Defiance ETFs kurucu ortaklarından Sylvia Jablonski ise herhangi bir üretimi olmayan ve halka arz olan SPAC’lara yatırım yapan yatırımcılar hakkında ise şunu belirtiyor:

“Küçük yatırımcıların çok popüler ve talebi yüksek IPO’lara (Initial Paper Offering – Halka Arz) erişim imkânı, en azından hisse senedi fiyatlarının inanılmaz yükselmesinden önce, çok düşük. Ancak SPAC’lar sayesinde ortalama bir yatırımcının bu şirketlere erişimi sağlanıyor.”

SPAC yatırımcıları, SPAC başka bir şirketle birleşme kararı aldıktan sonra inanılmaz kazançlar elde edebilir ancak şunu da belirtmek gerekir ki SPAC’ların hangi şirketleri satın alacağı SPAC’ın halka arzı sırasında bilinmiyor ve SPAC’lara yatırım yapan yatırımcıların sürprizlere açık olması gerekiyor.

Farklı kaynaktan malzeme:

(** X1: one request-response cycle over the three slots.  From empty
    slots a POST handler leaves its request and its writer and parks on
    the completion slot; [readFromNetwork] then returns that request's
    body, [writeToNetwork] answers on that handler's writer, and the
    signal the handler takes is the only one: afterwards the world is the
    one before the request but for the response written. *)
Theorem handshake_cycle w (h : http.ResponseWriter) (r : http.Request)
    (body message : string) (resp : http.Response) :
  http.Method r = "POST" ->
  http.Body r = (body, None) ->
  chan.buf (requestChan w) = [] -> 0 < chan.cap (requestChan w) ->
  chan.buf (responseChan w) = [] -> 0 < chan.cap (responseChan w) ->
  chan.buf (doneChan w) = [] -> 0 < chan.cap (doneChan w) ->
  conns w !! h = Some resp ->
  let served :=
    http.Write message
      (http.WriteHeader http.StatusOK (http.Header_Set "Content-Type" "text/plain" resp)) in
  exists w1 w2 w3,
    handleRequest h r w = Block w1
    /\ readFromNetwork w1 = Ret (body, None) w2
    /\ writeToNetwork message w2 = Ret served.1 w3
    /\ chan_recv doneChan set_doneChan w3 =
         Ret true (set_conns (<[h := served.2]> (conns w)) w).
Proof.
  destruct w as [[rc rb] [sc sb] [dc db] cs e]. simpl.
  intros Hpost Hbody -> Hrc -> Hsc -> Hdc Hconn.
  destruct rc as [|rc]; [lia|]. destruct sc as [|sc]; [lia|].
  destruct dc as [|dc]; [lia|].
  eexists _, _, _. split; [|split; [|split]].
  - unfold handleRequest. rewrite Hpost. reflexivity.
  - unfold readFromNetwork, bind, chan_recv, chan.recv. simpl.
    rewrite Hbody. reflexivity.
  - rewrite (writeToNetwork_Ret _ message h [] resp); simpl;
      [reflexivity|reflexivity|exact Hconn|lia].
  - reflexivity.
Qed.

(** X2: a request that is not a POST is answered by its own handler with
    status 405 and the text "Method not allowed"; the handler returns
    without parking and the three slots are as before, so the loop never
    sees the request. *)
Theorem non_POST_is_turned_away w (h : http.ResponseWriter) (r : http.Request)
    (fault : option error) :
  http.Method r <> "POST" ->
  conns w !! h = Some (http.fresh fault) ->
  exists w' resp',
    handleRequest h r w = Ret tt w'
    /\ requestChan w' = requestChan w
    /\ responseChan w' = responseChan w
    /\ doneChan w' = doneChan w
    /\ conns w' !! h = Some resp'
    /\ http.Status resp' = Some http.StatusMethodNotAllowed
    /\ http.Written resp' =
         match fault with
         | Some _ => ""
         | None => "Method not allowed" +:+ String (Ascii.ascii_of_nat 10) ""
         end.
Proof.
  intros Hmethod Hconn. unfold handleRequest.
  destruct (String.eqb_spec (http.Method r) "POST") as [Heq|_]; [contradiction|].
  simpl. unfold http_Error.
  rewrite (bind_Ret _ _ _ _ _ (on_response_Ret h _ w _ Hconn)). simpl.
  do 2 (match goal with
        | |- context [bind (on_response h ?m) ?k ?s] =>
            rewrite (bind_Ret _ k s _ _
                       (on_response_Ret h m s _ (lookup_insert_eq _ _ _)))
        end; simpl).
  eexists _, _. split; [reflexivity|]. simpl.
  repeat (split; [reflexivity|]).
  split; [apply lookup_insert_eq|].
  destruct fault; split; reflexivity.
Qed.
(** The major number is written without the digit zero, and the suffix
    does not go on with a digit. *)
Definition plainVersion (v : string * nat * nat * nat * string) : Prop :=
  let '(_, major, _, _, suffix) := v in
  allChars VersionRegex.nonzero_digit (decimal major) = true /\
  startsWithDigit suffix = false.

Definition meets (minMajor minMinor : Z) (v : string * nat * nat * nat * string)
  : bool :=
  let '(_, major, minor, _, _) := v in
  meetsMinimum minMajor minMinor (Z.of_nat major) (Z.of_nat minor).

(** The aliases the scripted cluster reports for every index. *)
Definition scriptedAliases : list (string * list (string * Json)) :=
  [("myAlias"%string, []);
   ("myFilteredAlias"%string,
    [("filter"%string,
      JObj [("term"%string, JObj [("https"%string, JBool true)])])])].

(** A cluster that reports the nodes [nodes] and answers everything else
    as [cluster] does. *)
Definition withNodes (nodes : list NodeInfo) (cluster : Cluster) : Cluster :=
  fun log r =>
    match r as r0 return Thrown + Reply r0 with
    | get_nodes => inr nodes
    | other => cluster log other
    end.

(** A cluster that answers the request for the ML upgrade mode by
    [reply] and everything else as [cluster] does. *)
Definition withUpgradeMode (reply : Thrown + Acknowledged) (cluster : Cluster)
  : Cluster :=
  fun log r =>
    match r as r0 return Thrown + Reply r0 with
    | ml_set_upgrade_mode _ => reply
    | other => cluster log other
    end.

(** A cluster that reports the mapping types [mappings] for every index
    and answers everything else as [cluster] does. *)
Definition withMappings (mappings : list (string * Json)) (cluster : Cluster)
  : Cluster :=
  fun log r =>
    match r as r0 return Thrown + Reply r0 with
    | indices_getMapping _ => inr (Some mappings)
    | other => cluster log other
    end.

(** A stand-in for [findBooleanFields] that finds one boolean field in
    whatever it is given. *)
Definition flagField (_ : Json) : list (list string) := [["flag"%string]].

Definition nothingTaken (_ : string) : bool := false.

(** A world with an empty store. *)
Definition emptyWorld : World := mkWorld [] 1 (mkMl 1 0 None) [] 1546300900000.

(** The attributes of a record that failed at a marker with a message. *)
Definition failsAt (step : ReindexStep.t) (text : string) (a : ReindexOperation)
  : Prop :=
  lastCompletedStep a = step /\
  status a = ReindexStatus.failed /\
  errorMessage a = Some text.

(** A logger that keeps nothing, for scenarios. *)
Definition quiet (_ : list string) (_ : string) (w : World) : World := w.

(* ------------------------------------------------------------------ *)
(** * Properties *)

(** ** The store *)

Lemma append_assoc (a b c : string) : ((a ++ b) ++ c = a ++ b ++ c)%string.
Proof. induction a as [|ch a IH]; simpl; [reflexivity | now rewrite IH]. Qed.

(** ** The stack of an error *)


(** The stack of an error with a name and a message. *)
Lemma stack_of_message a n status b m rest fr :
  stack (mkError (String a n) status (String b m ++ rest) fr)
  = (String a n ++ ": " ++ String b m ++ rest ++ fr)%string.
Proof.
  unfold stack, header. cbn [name message frames].
  change (String.eqb (String a n) "") with false.
  change (String.eqb (String b m ++ rest) "") with false.
  cbv iota. now rewrite !append_assoc.
Qed.

Lemma lookupObj_replace o st x :
  lookupObj (id o) st = Some x -> lookupObj (id o) (replaceObj o st) = Some o.
Proof.
  induction st as [|y rest IH]; simpl; [discriminate|].
  destruct (Nat.eqb (id y) (id o)) eqn:E; simpl.
  - now rewrite Nat.eqb_refl.
  - rewrite E. exact IH.
Qed.

Lemma current_commit o o' w :
  current o w -> id o' = id o -> current o' (commit o' w).
Proof.
  unfold current, commit. simpl. intros H E.
  apply lookupObj_replace with (x := o). now rewrite E.
Qed.
(** * MyBustub: LRU-K replacer, extendible hash table and B+-tree index

    A shallow embedding of the storage-engine core of the repository
    ([src/buffer/lru_k_replacer.cpp],
    [src/container/hash/extendible_hash_table.cpp],
    [src/storage/index/b_plus_tree.cpp],
    [src/storage/index/index_iterator.cpp]) together with the properties the
    design document states about it.

    Conventions.  A C++ member function that mutates [*this] becomes a
    function from the object's state to its new state; a function that can
    throw, or dereference a null pointer, returns an [option] or an explicit
    outcome.  Unsigned 64-bit counters ([size_t]) are integers reduced modulo
    [2^64]; casts to [int] are written out.  The mutexes ([latch_]) are not
    part of the model: every operation is taken as one atomic step. *)

From stdpp Require Import gmap strings list sorting.
From Stdlib Require Import ZArith Lia.

(** ** Machine integers *)

(** [size_t] arithmetic: the result of [x + 1] and [x - 1] on a 64-bit
    unsigned counter. *)
Definition wrap64 (x : Z) : Z := (x mod 2 ^ 64)%Z.

(** [static_cast<int>(x)] and [static_cast<frame_id_t>(x)] for a [size_t]
    [x]: the low 32 bits, read as a signed number. *)
Definition to_int (x : Z) : Z := ((x + 2 ^ 31) mod 2 ^ 32 - 2 ^ 31)%Z.

(** * The LRU-K replacer *)

Module LRUK.

Local Open Scope Z_scope.

Definition frame_id_t := Z.

(** [kth_timestamp]: a frame with the front of its history. *)
Definition kth_timestamp : Type := frame_id_t * Z.

(** The members of [LRUKReplacer].  The three [unordered_map]s are read with
    [operator[]] only, so a missing key reads as the default value ([0], the
    empty list, [false]).  [less_k_map_] and [k_map_] hold, for every frame of
    [lru_less_k_] and [lru_k_], the iterator of its node; the model finds the
    node by the frame id instead and keeps no copy of these two maps.  A
    frame is in [k_map_] whenever the source erases through it provided
    [k_ >= 2]; with [k_ = 1] the source erases through an iterator it never
    stored, which the model does not cover. *)
Record LRUKReplacer := mkReplacer {
  current_timestamp_ : Z;
  curr_size_ : Z;
  replacer_size_ : Z;
  max_size_ : Z;
  k_ : Z;
  access_times_ : gmap Z Z;
  history_list_ : gmap Z (list Z);
  evictable_ : gmap Z bool;
  lru_less_k_ : list frame_id_t;
  lru_k_ : list kth_timestamp
}.

(** [LRUKReplacer::LRUKReplacer(num_frames, k)]. *)
Definition new (num_frames k : Z) : LRUKReplacer :=
  {| current_timestamp_ := 0; curr_size_ := 0;
     replacer_size_ := num_frames; max_size_ := num_frames; k_ := k;
     access_times_ := ∅; history_list_ := ∅; evictable_ := ∅;
     lru_less_k_ := []; lru_k_ := [] |}.

Definition get_access (s : LRUKReplacer) (f : frame_id_t) : Z :=
  default 0 (access_times_ s !! f).
Definition get_history (s : LRUKReplacer) (f : frame_id_t) : list Z :=
  default [] (history_list_ s !! f).
Definition get_evictable (s : LRUKReplacer) (f : frame_id_t) : bool :=
  default false (evictable_ s !! f).

(** [std::list::remove(value)]: drops every node equal to [value]. *)
Definition list_remove (f : frame_id_t) (l : list frame_id_t) : list frame_id_t :=
  filter (λ g, g ≠ f) l.

(** [lru_less_k_.erase(less_k_map_[f])]: drops the node of frame [f]. *)
Fixpoint erase_frame (f : frame_id_t) (l : list frame_id_t) : list frame_id_t :=
  match l with
  | [] => []
  | g :: l' => if bool_decide (g = f) then l' else g :: erase_frame f l'
  end.

(** [lru_k_.erase(k_map_[f])]: drops the node of frame [f]. *)
Fixpoint erase_kth (f : frame_id_t) (l : list kth_timestamp) : list kth_timestamp :=
  match l with
  | [] => []
  | e :: l' => if bool_decide (e.1 = f) then l' else e :: erase_kth f l'
  end.

(** The first loop of [Evict]: the first evictable frame met from
    [rbegin()] to [rend()]. *)
Fixpoint scan_young (ev : frame_id_t → bool) (rev_young : list frame_id_t)
  : option frame_id_t :=
  match rev_young with
  | [] => None
  | f :: rest => if ev f then Some f else scan_young ev rest
  end.

(** The second loop of [Evict]: the first evictable entry from [begin()],
    returned with the list after [erase(it)]. *)
Fixpoint scan_mature (ev : frame_id_t → bool) (l : list kth_timestamp)
  : option (frame_id_t * list kth_timestamp) :=
  match l with
  | [] => None
  | e :: rest =>
      if ev e.1 then Some (e.1, rest)
      else match scan_mature ev rest with
           | Some (f, rest') => Some (f, e :: rest')
           | None => None
           end
  end.

(** [Evict(&frame_id)]: the victim, if any, and the new state. *)
Definition Evict (s : LRUKReplacer) : option frame_id_t * LRUKReplacer :=
  if curr_size_ s =? 0 then (None, s)
  else
    match scan_young (get_evictable s) (reverse (lru_less_k_ s)) with
    | Some f =>
        (Some f,
         {| current_timestamp_ := current_timestamp_ s;
            curr_size_ := wrap64 (curr_size_ s - 1);
            replacer_size_ := replacer_size_ s;
            max_size_ := max_size_ s;
            k_ := k_ s;
            access_times_ := <[f := 0]> (access_times_ s);
            history_list_ := <[f := []]> (history_list_ s);
            evictable_ := evictable_ s;
            lru_less_k_ := list_remove f (lru_less_k_ s);
            lru_k_ := lru_k_ s |})
    | None =>
        match scan_mature (get_evictable s) (lru_k_ s) with
        | Some (f, rest) =>
            (Some f,
             {| current_timestamp_ := current_timestamp_ s;
                curr_size_ := wrap64 (curr_size_ s - 1);
                replacer_size_ := replacer_size_ s;
                max_size_ := max_size_ s;
                k_ := k_ s;
                access_times_ := <[f := 0]> (access_times_ s);
                history_list_ := <[f := []]> (history_list_ s);
                evictable_ := evictable_ s;
                lru_less_k_ := lru_less_k_ s;
                lru_k_ := rest |})
        | None => (None, s)
        end
    end.
End AnyResource.

Lemma reachable fuel cs (f : file.t) rs i :
  file.lively f -> play fuel cs (new f) = Some (rs, i) ->
  wf (scanner i) /\ file.lively (c i).
Proof.
  intros Hl. apply (play_inv file.lively); [exact Read_lively| |exact NewScanner_wf|exact Hl].
  intros r Hr. exact Hr.
Qed.




End scannerIterSpec.

Module scannerIterExamples.
Import bufio bufioSpec fileSpec scanInvariant scannerIter scannerIterSpec.






Lemma plenty_enough : (Z.to_nat MaxScanTokenSize < plenty)%nat.
Proof. unfold plenty. apply Nat.lt_succ_diag_r. Qed.



(** [cuts] misses no way of cutting. *)
Lemma cuts_complete (pieces : list (list byte)) :
  Forall (fun piece => piece <> []) pieces ->
  pieces ∈ file.cuts (concat pieces).
Proof.
  induction pieces as [|piece pieces IH]; intros Hne.
  { cbn. apply list_elem_of_singleton. reflexivity. }
  apply Forall_cons in Hne as [Hpiece Hrest]. specialize (IH Hrest).
  destruct piece as [|x piece]; [congruence|]. clear Hpiece.
  revert x. induction piece as [|y piece IHp]; intros x.
  - cbn [concat app]. destruct pieces as [|p2 pieces].
    + cbn. apply list_elem_of_singleton. reflexivity.
    + apply Forall_cons in Hrest as [Hp2 _].
      destruct (concat (p2 :: pieces)) as [|z zs] eqn:Hc.
      { cbn [concat] in Hc. apply app_eq_nil in Hc as [Hc _]. congruence. }
      cbn [file.cuts]. apply list_elem_of_In, in_flat_map.
      exists (p2 :: pieces). split; [apply list_elem_of_In; exact IH|].
      left. reflexivity.
  - specialize (IHp y). cbn [concat app] in IHp |- *.
    cbn [file.cuts]. apply list_elem_of_In, in_flat_map.
    exists ((y :: piece) :: pieces). split; [apply list_elem_of_In; exact IHp|].
    right. left. reflexivity.
Qed.

End scannerIterExamples.

Module scannerIterLines.
Import bufio bufioSpec fileSpec scanInvariant scannerIter scannerIterSpec
  scannerIterExamples.
Lemma a_b_c_by_cuts :
  Forall (fun pieces => forall ce,
            outcome (play 3 read_three (new (sound_file pieces ce)))
            = Some (three_lines, Some EOF, []))
         (file.cuts a_b_c).
Proof.
  let l := eval vm_compute in (file.cuts a_b_c) in change (file.cuts a_b_c) with l.
  repeat (apply Forall_cons; split; [intros ce; vm_compute; reflexivity|]).
  apply Forall_nil. exact I.
Qed.

Lemma a_b_by_cuts :
  Forall (fun pieces => forall ce,
            outcome (play 3 read_two (new (sound_file pieces ce)))
            = Some (two_lines, Some EOF, []))
         (file.cuts a_b_).
Proof.
  let l := eval vm_compute in (file.cuts a_b_) in change (file.cuts a_b_) with l.
  repeat (apply Forall_cons; split; [intros ce; vm_compute; reflexivity|]).
  apply Forall_nil. exact I.
Qed.

(** Reading a sound file to its end, whatever pieces the reads bring:
    the session returns what it returns for every way of cutting the
    content, and every [Next()] after it returns false with no error. *)
Lemma session_by_cuts content cs rs :
  Forall (fun pieces => forall ce,
            outcome (play 3 cs (new (sound_file pieces ce))) = Some (rs, Some EOF, []))
         (file.cuts content) ->
  forall pieces ce fuel,
    Forall (fun piece => piece <> []) pieces -> concat pieces = content ->
    (3 <= fuel)%nat ->
    exists i,
      play fuel cs (new (sound_file pieces ce)) = Some (rs, i)
      /\ forall n, exists i',
           play fuel (replicate n CallNext) i
             = Some (replicate n (RNext (Return false)), i')
           /\ Err i' = None.
Proof.
  intros Hall pieces ce fuel Hne Hcat Hfuel.
  pose proof (cuts_complete pieces Hne) as Hin. rewrite Hcat in Hin.
  pose proof (proj1 (Forall_forall _ _) Hall pieces Hin ce) as Hout.
  destruct (play 3 cs (new (sound_file pieces ce))) as [[rs0 i]|] eqn:Hplay;
    [|discriminate].
  cbn [outcome] in Hout. injection Hout as -> He Hd.
  destruct (reachable 3 cs (sound_file pieces ce) rs i Hne Hplay) as [Hwf _].
  exists i. split; [exact (play_enough 3 fuel _ _ _ Hfuel Hplay)|].
  intros n. destruct fuel as [|fuel]; [lia|].
  destruct (Nexts_after_drain fuel n i EOF Hwf He Hd) as (i' & Hn & _ & He').
  exists i'. split; [exact Hn|]. unfold Err, bufio.Err. now rewrite He'.
Qed.

(** C9: over ["a\nb\nc"] three [Next()] return true with the items "a",
    "b", "c" in order, the fourth returns false and [Err()] is nil; over
    ["a\nb\n"] the items are "a" and "b" and the third [Next()] returns
    false: no empty third item. Both hold however the reads cut the
    content, and every later [Next()] returns false as well. *)
Theorem lines_in_order pieces pieces' ce ce' fuel :
  Forall (fun piece => piece <> []) pieces -> concat pieces = a_b_c ->
  Forall (fun piece => piece <> []) pieces' -> concat pieces' = a_b_ ->
  (3 <= fuel)%nat ->
  (exists i,
     play fuel read_three (new (sound_file pieces ce)) = Some (three_lines, i)
     /\ forall n, exists i',
          play fuel (replicate n CallNext) i
            = Some (replicate n (RNext (Return false)), i')
          /\ Err i' = None)
  /\ (exists i,
        play fuel read_two (new (sound_file pieces' ce')) = Some (two_lines, i)
        /\ forall n, exists i',
             play fuel (replicate n CallNext) i
               = Some (replicate n (RNext (Return false)), i')
             /\ Err i' = None).
Proof.
  intros Hne Hcat Hne' Hcat' Hfuel. split.
  - exact (session_by_cuts a_b_c read_three three_lines a_b_c_by_cuts
             pieces ce fuel Hne Hcat Hfuel).
  - exact (session_by_cuts a_b_ read_two two_lines a_b_by_cuts
             pieces' ce' fuel Hne' Hcat' Hfuel).
Qed.

Lemma whole_nonempty : Forall (fun piece : list byte => piece <> []) [a_b_c].
Proof. repeat constructor. discriminate. Defined.

Lemma halves_nonempty :
  Forall (fun piece : list byte => piece <> []) [[x61; x0a]; [x62; x0a]].
Proof. repeat constructor; discriminate. Defined.

Lemma lines_in_order_witness :
  Forall (fun piece : list byte => piece <> []) [a_b_c]
  /\ concat [a_b_c] = a_b_c
  /\ Forall (fun piece : list byte => piece <> []) [[x61; x0a]; [x62; x0a]]
  /\ concat [[x61; x0a]; [x62; x0a]] = a_b_
  /\ (3 <= 3)%nat
  /\ ((exists i,
         play 3 read_three (new (sound_file [a_b_c] None)) = Some (three_lines, i)
         /\ forall n, exists i',
              play 3 (replicate n CallNext) i
                = Some (replicate n (RNext (Return false)), i')
              /\ Err i' = None)
      /\ (exists i,
            play 3 read_two (new (sound_file [[x61; x0a]; [x62; x0a]] (Some (ErrOther 1))))
              = Some (two_lines, i)
            /\ forall n, exists i',
                 play 3 (replicate n CallNext) i
                   = Some (replicate n (RNext (Return false)), i')
                 /\ Err i' = None)).
Proof.
  split; [exact whole_nonempty|]. split; [reflexivity|].
  split; [exact halves_nonempty|]. split; [reflexivity|]. split; [exact (le_n 3)|].
  exact (lines_in_order [a_b_c] [[x61; x0a]; [x62; x0a]] None (Some (ErrOther 1)) 3
           whole_nonempty eq_refl halves_nonempty eq_refl (le_n 3)).
Defined.


End scannerIterLines.

(** ** scannerIter: reading a file line by line *)
Module scannerIterReading.
Import bufio bufioSpec fileSpec scanInvariant scannerIter scannerIterSpec.

Lemma IndexByte_first line more :
  x0a ∉ line -> IndexByte (line ++ x0a :: more) x0a = len line.
Proof.
  induction line as [|x line IH]; intros Hn; cbn [IndexByte app]; [reflexivity|].
  apply not_elem_of_cons in Hn as [Hx Hl].
  destruct (Byte.eqb x x0a) eqn:E.
  - apply Byte.byte_dec_bl in E. congruence.
  - rewrite (IH Hl). pose proof (len_nonneg line) as H0.
    destruct (Z.ltb_spec (len line) 0); [lia|]. unfold len. cbn [length]. lia.
Qed.

(** Where a buffer that is a prefix of the input stands against the first
    newline of the input: past it, or before it. *)
Lemma line_or_prefix (d q line rest : list byte) :
  d ++ q = line ++ x0a :: rest -> x0a ∉ line ->
  (exists more, d = line ++ x0a :: more /\ rest = more ++ q)
  \/ ((x0a ∉ d) /\ exists k, line = d ++ k /\ q = k ++ x0a :: rest).
Proof.
  revert d. induction line as [|x line IH]; intros d Hcat Hn.
  - destruct d as [|y d].
    + right. split; [apply not_elem_of_nil|]. exists []. split; [reflexivity|exact Hcat].
    + left. cbn [app] in Hcat. injection Hcat as -> Hrest. exists d.
      split; [reflexivity|now symmetry].
  - apply not_elem_of_cons in Hn as [Hx Hl]. destruct d as [|y d].
    + right. split; [apply not_elem_of_nil|]. exists (x :: line). split; [reflexivity|exact Hcat].
    + cbn [app] in Hcat. injection Hcat as -> Hrest.
      destruct (IH d Hrest Hl) as [(more & -> & ->)|(Hd & k & -> & ->)].
      * left. exists more. split; reflexivity.
      * right. split; [apply not_elem_of_cons; split; assumption|].
        exists k. split; reflexivity.
Qed.

Section AnyReader.
Context {R : Type} `{io.ReadCloser R}.

(** With a whole line in the buffer, a turn of the loop hands it out and
    leaves the reader alone. *)
Lemma turn_line (r : R) s line more :
  wf s -> err s = None -> data s = line ++ x0a :: more -> x0a ∉ line ->
  exists s',
    turn_of r s = Exit (Return true) s' r
    /\ wf s' /\ err s' = None /\ token s' = Some (dropCR line)
    /\ data s' = more /\ scanCalled s' = scanCalled s.
Proof.
  intros [Hsplit Hmax Hstart Hend Hbuf Hdone] He Hd Hn.
  destruct s as [sp mx tk bf st dt er em sc dn]. unfold end_ in *. cbn in *. subst.
  pose proof (len_nonneg line) as H0. pose proof (len_nonneg more) as H1.
  assert (Hlen : len (line ++ x0a :: more) = len line + 1 + len more).
  { rewrite len_app. unfold len. cbn [length]. lia. }
  unfold turn_of, end_. proj. rewrite orb_false_r.
  replace (st <? st + len (line ++ x0a :: more)) with true
    by (symmetry; apply Z.ltb_lt; lia).
  unfold ScanLines. cbn [andb]. rewrite (IndexByte_first _ _ Hn).
  replace (0 <=? len line) with true by (symmetry; apply Z.leb_le; lia).
  unfold advance, end_. proj.
  replace (len line + 1 <? 0) with false by (symmetry; apply Z.ltb_ge; lia).
  replace (st + len (line ++ x0a :: more) - st <? len line + 1) with false
    by (symmetry; apply Z.ltb_ge; lia).
  proj.
  assert (Htake : take (Z.to_nat (len line)) (line ++ x0a :: more) = line).
  { unfold len. rewrite Nat2Z.id. apply take_app_length. }
  assert (Hdrop : drop (Z.to_nat (len line + 1)) (line ++ x0a :: more) = more).
  { replace (Z.to_nat (len line + 1)) with (S (length line)) by (unfold len; lia).
    replace (line ++ x0a :: more) with ((line ++ [x0a]) ++ more)
      by (now rewrite <- app_assoc).
    apply drop_app_length'. rewrite length_app. cbn [length]. lia. }
  rewrite Htake, Hdrop.
  eexists. split; [reflexivity|]. proj.
  split; [split; proj; unfold end_; proj; try reflexivity; lia|].
  repeat split; reflexivity.
Qed.

(** With no error so far and room left for the token, the second half of
    a turn makes room in the buffer and reads. *)
Lemma fill_room (r : R) s :
  wf s -> err s = None -> len (data s) < MaxScanTokenSize ->
  exists b st,
    wf (set_window b st (data s) s)
    /\ 0 < b - (st + len (data s))
    /\ fill r s =
         (let (s', r') := read maxConsecutiveEmptyReads r (set_window b st (data s) s)
          in Again s' r').
Proof.
  intros [Hsplit Hmax Hstart Hend Hbuf Hdone] He Hroom.
  pose proof half_maxInt as Hhalf.
  destruct s as [sp mx tk bf st dt er em sc dn]. unfold end_ in *.
  cbn in Hsplit, Hmax, Hstart, Hend, Hbuf, Hdone, He, Hroom. subst. proj.
  pose proof (len_nonneg dt) as Hdt.
  unfold fill, end_. proj.
  set (s1 := if (0 <? st) && ((st + len dt =? bf) || (bf / 2 <? st))
             then set_window bf 0 dt
                    (mkScanner ScanLines MaxScanTokenSize tk bf st dt None em sc false)
             else mkScanner ScanLines MaxScanTokenSize tk bf st dt None em sc false).
  assert (Hs1 : exists st1, 0 <= st1 /\ st1 + len dt <= bf
                /\ (st1 + len dt = bf -> st1 = 0)
                /\ s1 = mkScanner ScanLines MaxScanTokenSize tk bf st1 dt None em sc false).
  { subst s1.
    destruct (Z.ltb_spec 0 st) as [Hpos|Hzero]; proj.
    - destruct (Z.eqb_spec (st + len dt) bf) as [Hfull|Hnot]; proj.
      + exists 0. repeat split; lia.
      + destruct (bf / 2 <? st).
        * exists 0. repeat split; lia.
        * exists st. repeat split; lia.
    - exists st. repeat split; lia. }
  destruct Hs1 as (st1 & H0 & H1 & H2 & ->). proj.
  destruct (Z.eqb_spec (st1 + len dt) bf) as [Hfull|Hnot].
  - specialize (H2 Hfull). subst st1.
    replace (MaxScanTokenSize <=? bf) with false by (symmetry; apply Z.leb_gt; lia).
    replace (maxInt / 2 <? bf) with false by (symmetry; apply Z.ltb_ge; lia).
    proj.
    set (newSize := Z.min (if bf * 2 =? 0 then startBufSize else bf * 2) MaxScanTokenSize).
    assert (Hnew : bf < newSize <= MaxScanTokenSize).
    { subst newSize. unfold startBufSize, MaxScanTokenSize in *.
      destruct (Z.eqb_spec (bf * 2) 0); lia. }
    exists newSize, 0. proj.
    split; [split; proj; unfold end_; proj; try reflexivity; lia|].
    split; [lia|reflexivity].
  - exists bf, st1. proj.
    split; [split; proj; unfold end_; proj; try reflexivity; lia|].
    split; [lia|reflexivity].
Qed.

SPAC’lara Yatırım Yapmalı Mı?

Her yatırımda olduğu gibi SPAC’lar da avantaj ve dezavantajlara sahip. Bir SPAC IPO’suna katılmadan önce arkasındaki yöneticileri, repütasyonu ve geçmişlerini iyi araştırmak gerekiyor. Zira SPAC’lar temelde, gelecekte yapılacak şirket alımlarına yönelik güvene dayanıyor. SPAC’lar şirketleri satın almadığı süreçte ise faiz getirisi olan enstrümanlara yatırım yapmakta. Yani şirket alımı olmasa bile faiz geliri elde etmek mümkün. Ancak elbette riskler de içermekte. Bahsettiğimiz gibi popüler şirketlerin IPO’larında halka arz edilir edilmez fiyatlarda volatile gözleniyor. Bu durum SPAC’ların da IPO’larında, SPAC’ın yönetiminde olan kişilerin popülaritesine bağlı olarak yaşanabilir. SPAC’lar genellikle hisse başı $10 olmak üzere piyasaya açılıyor ve SPAC senetlerini satın alırken iyi bir fiyattan almaya yönelik çaba göstermekte fayda var. Goldman Sachs’ın raporuna göre 2010’dan bu yana SPAC’ların yatırımcılarına yıllık ortalama %9.3 gibi bir kazanç getirisi var. Bu oran aynı dönemde S&P 500’ün yıllık getirisinden %24 daha az. Şunu belirtmek gerekir ki bu oranlar yüzlerce SPAC’ın ortalama getirisi. Sizin sahip olacağınız 2 ya da 3 SPAC hissesi bu oranların çok yukarısında veya aşağısında kalabilir. Örneğin 2019’da Switchback Energy Acquisition birkaç ay içerisinde %323 değer artışı yaşadı. Ancak SPAC seçme işi kolay olmadığı gibi SPAC’ın yatırım yaptığı şirketlerin performansına veya makroekonomik çalkantılara bağlı olarak kayıplar da yaşamak mümkün. Riski dağıtmak için SPAC’lara yatırım yapan ETF’ler de seçenekler arasında değerlendirilebilir.

SPAC’ların performansından bağımsız olarak, 2021’in sadece ilk 2 ayında 180 SPAC’ın IPO’sunun yapılması ve toplamda $54 milyar dolarlık yatırım toplanılması SPAC’ların geçici bir heves olmadığını ve kalıcı olabileceklerini gösteriyor. Sylvia Jablonski SPAC’lar hakkındaki sözlerini şu şekilde bitiriyor:

”Elbette halka arz edilecek şirketlerin kalmamasıyla birlikte SPAC’ların modası bitebilir ancak inovatif start-up’ların ortaya çıkmasının devam etmesi ve yüksek risk iştahına sahip yatırımcıların var olması bence SPAC’ların bizimle kalmaya devam edeceklerinin göstergesi.”